İleri sanayi ve üretim hamlesi, Çin’den Avrupa’ya İpekyolu’nun kavşağı olması, altyapısı ile yarını hedefleyen bir Türkiye dışa bağımlılığı azaldıkça Batı’ya milyar dolarları kaptırmayacak, dünya ticaretinin merkezi olacak, enerji transferine yön verme gücünü kazanacak, Ortadoğu’da dengeleri belirleyip imparatorluk dönemi gücünü tekrar toparlayacak…

Bu senaryoları düşünmek bile birilerinin akıl ve ruh sağlığını bozmaya yeterken asılsız ve mesnetsiz Ermeni Soykırımı ile Türkiye'ye vahşi yaftası giydirmek isteyen Avrupa'ya Tescilli Naziliğini hatırlatınca gerçekler karşısında iyiden iyiye şuurlarını yitirip mükemmel bir diplomatik ve psikolojik darbe yediler.

Tarihlerinde hiçbir zaman savaş ahlakı ile cenk etmemiş Batı(l) çocukları aciz sırtlan gibi kıvrana kıvrana fitne ve iç savaştan medet ummaktan daha fazlasını yapabilecek meziyete asla sahip olmamıştır ve olmayacaktır…

Her şey aslına döndü

Eli silah tutmamış buluğ çağındaki çocuklar Çanakkale Savaşının 15’lileri gibi tanklara ve ağır makineli silahlara siper oldu, kadınlar Nene Hatun gibi ön safta taarruza kalktı, Ömer Halisdemir’ler son emir ilk kurşun diyerek Batı(l)’ın çocuklarını anlının çatından vurup devirdi, bayrağı devralan Fetih Sekin’ler son kurşunu ölüme tereddüt etmeden sıktı ve şükürler olsun ki bizim ömrümüzün en güzel yılları Mübarek Bir Cihad mücadelesine denk geldi…

Anadolu ayrışmadığı ve bütünlüğünü koruduğu sürece ne Doğu’da Kürt halkı üzerinden, ne Güney’de Alevi kesim üzerinden, ne Kuzey’de Karadenizliler üzerinden ne de Batı’da Laik ve Sol kesim üzerinden nemalanamazlar.

Her başarısız operasyonları kendilerine dönmeye başladı, hedefini bulamayan her hamle kendi içlerinde diplomatik kaosa sebep oldu.
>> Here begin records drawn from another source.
Definition start_server : M unit :=
  found ← gets index_html;
  if negb found then
    print "❌ Error: index.html not found in current directory";;
    print "Please run this script from the clinical-trials-dashboard folder"
  else
    mkdir_exist_ok;;
    p ← gets data;
    let json_files := glob "*.json" p in
    match json_files with
    | [] =>
        print "⚠️  Warning: No JSON files found in data/ directory";;
        print "Please add your JSON files to the data/ folder"
    | _ :: _ =>
        print ("✅ Found " +:+ pretty (length json_files) +:+ " JSON files:");;
        for_each json_files (λ f _, print ("   - " +:+ f.1)) tt
    end;;
    TCPServer_init PORT;;
    with_exit (server_close PORT)
      (print (LF +:+ "🚀 Clinical Trials Dashboard Server Started!");;
       here ← gets cwd;
       print ("📂 Serving files from: " +:+ here);;
       print ("🌐 Open your browser to: http://localhost:" +:+ pretty PORT);;
       print ("🔄 Press Ctrl+C to stop the server" +:+ LF);;
       try_except (webbrowser_open ("http://localhost:" +:+ pretty PORT))
         (λ _, Some (mret tt));;
       try_except serve_forever
         (λ e, if isinstance e KeyboardInterrupt
               then Some (print (LF +:+ "👋 Server stopped!"))
               else None)).

(** What [start_server] prints about [data/] when [index.html] is there. *)
Definition server_listing (json_files : list (string * node)) : list string :=
  match json_files with
  | [] =>
      ["⚠️  Warning: No JSON files found in data/ directory";
       "Please add your JSON files to the data/ folder"]
  | _ :: _ =>
      ("✅ Found " +:+ pretty (length json_files) +:+ " JSON files:") ::
      ((λ f, "   - " +:+ f.1) <$> json_files)
  end.

(** What it prints once the listening socket is bound. *)
Definition server_banner (here : string) : list string :=
  [LF +:+ "🚀 Clinical Trials Dashboard Server Started!";
   "📂 Serving files from: " +:+ here;
   "🌐 Open your browser to: http://localhost:" +:+ pretty PORT;
   "🔄 Press Ctrl+C to stop the server" +:+ LF].

(** ** The request handler

    [CustomHTTPRequestHandler] overrides one method of the library class
    [http.server.SimpleHTTPRequestHandler].  The part of the base class that
    builds a response head is written out here after the library: header
    lines are collected in [_headers_buffer] and [end_headers] closes the
    head and writes it out.  Whatever the base class does to answer a
    request is a sequence of calls of these methods on [self], so that
    [end_headers] always is the override. *)
Module Handler.

Inductive wire_write :=
| Head (bytes : string)    (* written by flush_headers *)
| Body (bytes : string).   (* any other self.wfile.write *)

Record handler := Handler {
  request_version : string;
  protocol_version : string;
  headers_buffer : list string;
  close_connection : bool;
  wfile : list wire_write       (* oldest first *)
}.

Definition ascii_lower (c : ascii) : ascii :=
  let n := nat_of_ascii c in
  if bool_decide (65 ≤ n ≤ 90) then ascii_of_nat (n + 32) else c.

Fixpoint lower (s : string) : string :=
  match s with
  | "" => ""
  | String c s' => String (ascii_lower c) (lower s')
  end.

(** [b"".join(chunks)] *)
Definition join (chunks : list string) : string := foldr String.app "" chunks.

Definition buffer_append (line : string) (h : handler) : handler :=
  Handler (request_version h) (protocol_version h) (headers_buffer h ++ [line])
          (close_connection h) (wfile h).

Definition set_close_connection (b : bool) (h : handler) : handler :=
  Handler (request_version h) (protocol_version h) (headers_buffer h) b (wfile h).

Definition wfile_write (x : wire_write) (h : handler) : handler :=
  Handler (request_version h) (protocol_version h) (headers_buffer h)
          (close_connection h) (wfile h ++ [x]).

(** *** BaseHTTPRequestHandler *)

Definition send_response_only (code : nat) (message : string) (h : handler)
  : handler :=
  if decide (request_version h ≠ "HTTP/0.9") then
    buffer_append (protocol_version h +:+ " " +:+ pretty code +:+ " " +:+
                   message +:+ CRLF) h
  else h.

Definition send_header (keyword value : string) (h : handler) : handler :=
  let h1 :=
    if decide (request_version h ≠ "HTTP/0.9") then
      buffer_append (keyword +:+ ": " +:+ value +:+ CRLF) h
    else h in
  if decide (lower keyword = "connection") then
    if decide (lower value = "close") then set_close_connection true h1
    else if decide (lower value = "keep-alive") then set_close_connection false h1
    else h1
  else h1.

Definition flush_headers (h : handler) : handler :=
  Handler (request_version h) (protocol_version h) []
          (close_connection h) (wfile h ++ [Head (join (headers_buffer h))]).

Definition base_end_headers (h : handler) : handler :=
  if decide (request_version h ≠ "HTTP/0.9") then
    flush_headers (buffer_append CRLF h)
  else h.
Batı(l)’nın bilinçaltındaki acziyet ve ruhundaki eziklik uyandıkça Anadolu’da yapılan her operasyon bizi daha çok güçlendirdi.
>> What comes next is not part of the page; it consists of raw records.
(** A render changes the memo cells only. *)
Lemma render_keeps_state (st : LogStream.State) (g : Rng) :
  let st' := snd (fst (LogStream.render st g)) in
  LogStream.logs st' = LogStream.logs st
  /\ LogStream.connected st' = LogStream.connected st
  /\ LogStream.readyState st' = LogStream.readyState st
  /\ LogStream.console st' = LogStream.console st.
Proof.
  unfold LogStream.render.
  repeat match goal with
         | |- context [map_random ?f ?l ?g] => destruct (map_random f l g)
         end.
  simpl. repeat split.
Qed.

(** After a step the state cells are those that the listener left. *)
Lemma step_keeps_dispatch (ev : ESEvent) (c : LogStream.State * Rng) :
  let st' := fst (LogStream.step JSON_parse ev c) in
  let d := LogStream.dispatch JSON_parse ev (fst c) in
  LogStream.logs st' = LogStream.logs d
  /\ LogStream.connected st' = LogStream.connected d
  /\ LogStream.readyState st' = LogStream.readyState d
  /\ LogStream.console st' = LogStream.console d.
Proof.
  unfold LogStream.step. cbv zeta.
  destruct (LogStream.changed _ _); [| now repeat split].
  pose proof (render_keeps_state (LogStream.dispatch JSON_parse ev (fst c)) (snd c)) as H.
  cbv zeta in H.
  destruct (LogStream.render _ _) as [[v s'] g']. exact H.
Qed.

Lemma ingest_length (w : list Log) (x : Log) :
  length (ingest w x) = S (min 99 (length w)).
Proof. unfold ingest. rewrite length_app, slice_last_length. simpl. lia. Qed.

Lemma dispatch_window_bounded (ev : ESEvent) (st : LogStream.State) :
  length (LogStream.logs st) <= 100 ->
  length (LogStream.logs (LogStream.dispatch JSON_parse ev st)) <= 100.
Proof.
  intros H. unfold LogStream.dispatch.
  destruct (is_closed (LogStream.readyState st)); [exact H |].
  destruct ev as [| data |]; simpl; try exact H.
  unfold LogStream.onmessage. destruct (JSON_parse data); [| exact H].
  simpl. rewrite ingest_length. lia.
Qed.

Lemma run_from_snoc (evs : list ESEvent) (ev : ESEvent) (c : LogStream.State * Rng) :
  LogStream.run_from JSON_parse (evs ++ [ev]) c
  = LogStream.step JSON_parse ev (LogStream.run_from JSON_parse evs c).
Proof. unfold LogStream.run_from. now rewrite fold_left_app. Qed.

Lemma mount_state (g : Rng) :
  LogStream.logs (fst (LogStream.mount g)) = []
  /\ LogStream.connected (fst (LogStream.mount g)) = false
  /\ LogStream.readyState (fst (LogStream.mount g)) = CONNECTING
  /\ LogStream.console (fst (LogStream.mount g)) = [].
Proof.
  unfold LogStream.mount.
  pose proof (render_keeps_state LogStream.initial g) as H. cbv zeta in H.
  destruct (LogStream.render _ _) as [[v s'] g']. exact H.
Qed.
Birçok cephede ve diplomasi alanında büyük bir Milli Mücadele veriyoruz. Ye’se kapılmayalım, irademize ve milli şuurumuza sahip çıkalım, Batı(l)’ın kaos içinde domino taşları gibi kendilerine vurarak devrildiğini izleyip aslımıza dönmeye devam edelim.